College Chapel Windows
The Chapel windows were originally plain. The present stained glass, executed by the firm of Heaton, Butler, and Bayne, was completed in 1884 as part of the commemoration of the College's tercentenary. The actual designer was most probably Clement John Heaton the younger (1861-1940) but the general scheme of subjects was suggested by the Revd F.J.A.Hort (the celebrated New Testament scholar), Fellow of Emmanuel from 1872 to 1892. Though the scale is much smaller, the basic intention was similar to that of the windows in Trinity College chapel, planned a decade or so before by Hort's friends and colleagues there, Westcott and Lightfoot. The figures are chosen to illustrate the continuity of the history of the Church, and the special part played in it by members of the College.

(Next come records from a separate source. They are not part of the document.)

Lemma strpbrk_no_space a : Forall (λ c, c ≠ 32) a → s_strpbrk a [32] = None.
Proof. induction 1 as [|c a Hc Ha IH]; simpl; [done|]. rw IH. by apply Z.eqb_neq in Hc as ->. Qed.

Lemma strspn_word c a : c ≠ 32 → s_strspn (c :: a) [32] = 0%nat.
Proof. intros Hc. simpl. by apply Z.eqb_neq in Hc as ->. Qed.

Lemma split_two a b :
  Forall (λ c, c ≠ 32) a → a ≠ [] → Forall (λ c, c ≠ 32) b → b ≠ [] → s_split [32] (a ++ 32 :: b) = [a; b].
Proof.
  intros Ha Hna Hb Hnb. destruct a as [|x a], b as [|y b]; try done.
  pose proof (proj1 (proj1 (Forall_cons _ _ _) Ha)) as Hx. pose proof (proj1 (proj1 (Forall_cons _ _ _) Hb)) as Hy.
  rw s_token_split /s_token (strspn_word x _ Hx) drop_0 strpbrk_space //. cbn [app].
  change (x :: a ++ 32 :: y :: b) with ((x :: a) ++ 32 :: y :: b). rw take_app_length.
  change ((x :: a) ++ 32 :: y :: b) with ((x :: a) ++ [32] ++ y :: b).
  rw app_assoc drop_app_length'; [by rw length_app Nat.add_1_r|]. f_equal.
  by rw s_token_split /s_token (strspn_word y _ Hy) drop_0 strpbrk_no_space.
Qed.

(** C40: "cp a b" for two paths of the RAM file system, with the source in
    place, a free slot, descriptors and heap: the command returns, the free
    slot holds a file with the destination path and the bytes of the source,
    and no other slot changes. *)
Theorem cmd_cp_correct fuel s src_path dst_path i j src dst :
  (6 ≤ fuel)%nat → can_copy s src_path dst_path i j src dst →
  Forall (λ c, c ≠ 32) src_path → Forall (λ c, c ≠ 32) dst_path →
  ∃ s' new, cmd_cp fuel (Some (src_path ++ bs " " ++ dst_path)) s = Ok tt s' ∧
    ks_ramfs s' = <[j := new]> (ks_ramfs s) ∧ rf_used new = true ∧ rf_path new = dst_path ∧ data new = data src.
Proof.
  intros Hfuel Hcc Hsp Hdp. pose proof (cc_distinct _ _ _ _ _ _ _ Hcc) as Hij.
  destruct (copy_prepared _ _ _ _ _ _ _ Hcc) as (s1 & s2 & Hopen & Hcr & Hfd & Hc & Hram2 & Hsz & _).
  set fd := next_fd (ks_vfs s) in Hopen Hcr Hfd Hc. set hp := ks_heap_pos s in Hc.
  assert (Hsf : hp ≠ hp + sizeof_vfs_file) by (rw /sizeof_vfs_file; lia).
  destruct (copy_loop_Ok fd hp (fd + 1) (hp + sizeof_vfs_file) i j src Hsf Hij fuel s2 _ Hc) as
    (s3 & new & Hloop & Hv3 & Hr3 & Ho3 & Ho3' & Hram3 & Hnew & Hnp & Hnu); [simpl; lia|lia|].
  pose proof (cp_loop_Ok _ _ _ _ _ _ _ fuel Hsf Hij _ _ _ _ _ Hc Hloop) as Hcp.
  assert (Hpath : ∀ p, tmp_path p → p ≠ [] ∧ zlen p + 1 ≤ VFS_MAX_PATH).
  { intros p (_ & Hp & Hl). split; [by intros ->|rw /VFS_MAX_PATH; lia]. }
  destruct (Hpath _ (cc_src_path _ _ _ _ _ _ _ Hcc)) as [Hs1 Hs2].
  destruct (Hpath _ (cc_dst_path _ _ _ _ _ _ _ Hcc)) as [Hd1 Hd2].
  exists s3, new. split_and!; [|by rw Hram3 Hram2 list_insert_insert_eq|by rw Hnu|by rw Hnp|done].
  rw /cmd_cp /two_words. change (bs " ") with [32].
  erewrite bind_Ok; [|erewrite bind_Ok; [|apply ret_Ok]; apply ret_Ok].
  rw (split_two src_path dst_path) //. do 2 (erewrite bind_Ok; [|by apply strcpy_to_Ok]).
  rw (bind_Ok _ _ _ _ _ Hopen). replace (fd <? 0) with false by lia.
  rw (bind_Ok _ _ _ _ _ Hcr). replace (fd + 1 <? 0) with false by lia. by rw (bind_Ok _ _ _ _ _ Hcp).
Qed.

Going from east to west, the first two windows on either side show theologians of the early and middle ages and of the English reformation (men, it is lightly said, who might have belonged to Emmanuel had it existed); the remaining four show theologians who actually were of Emmanuel. Those on the north side are men whose contributions were chiefly to the organisation of the Church and to systematic theology; those on the south to spiritual life and thought and to speculative theology. The plan exhibits a feeling for the Church as a unity less fashionable in the 1870s and 1880s than now: the Cambridge Platonists of the seventeenth century are to be seen as the legitimate heirs of Origen and Eriugena; the Catholic John Fisher and the Protestant Thomas Cranmer, both reformers, though in different ways, both martyrs, share a window.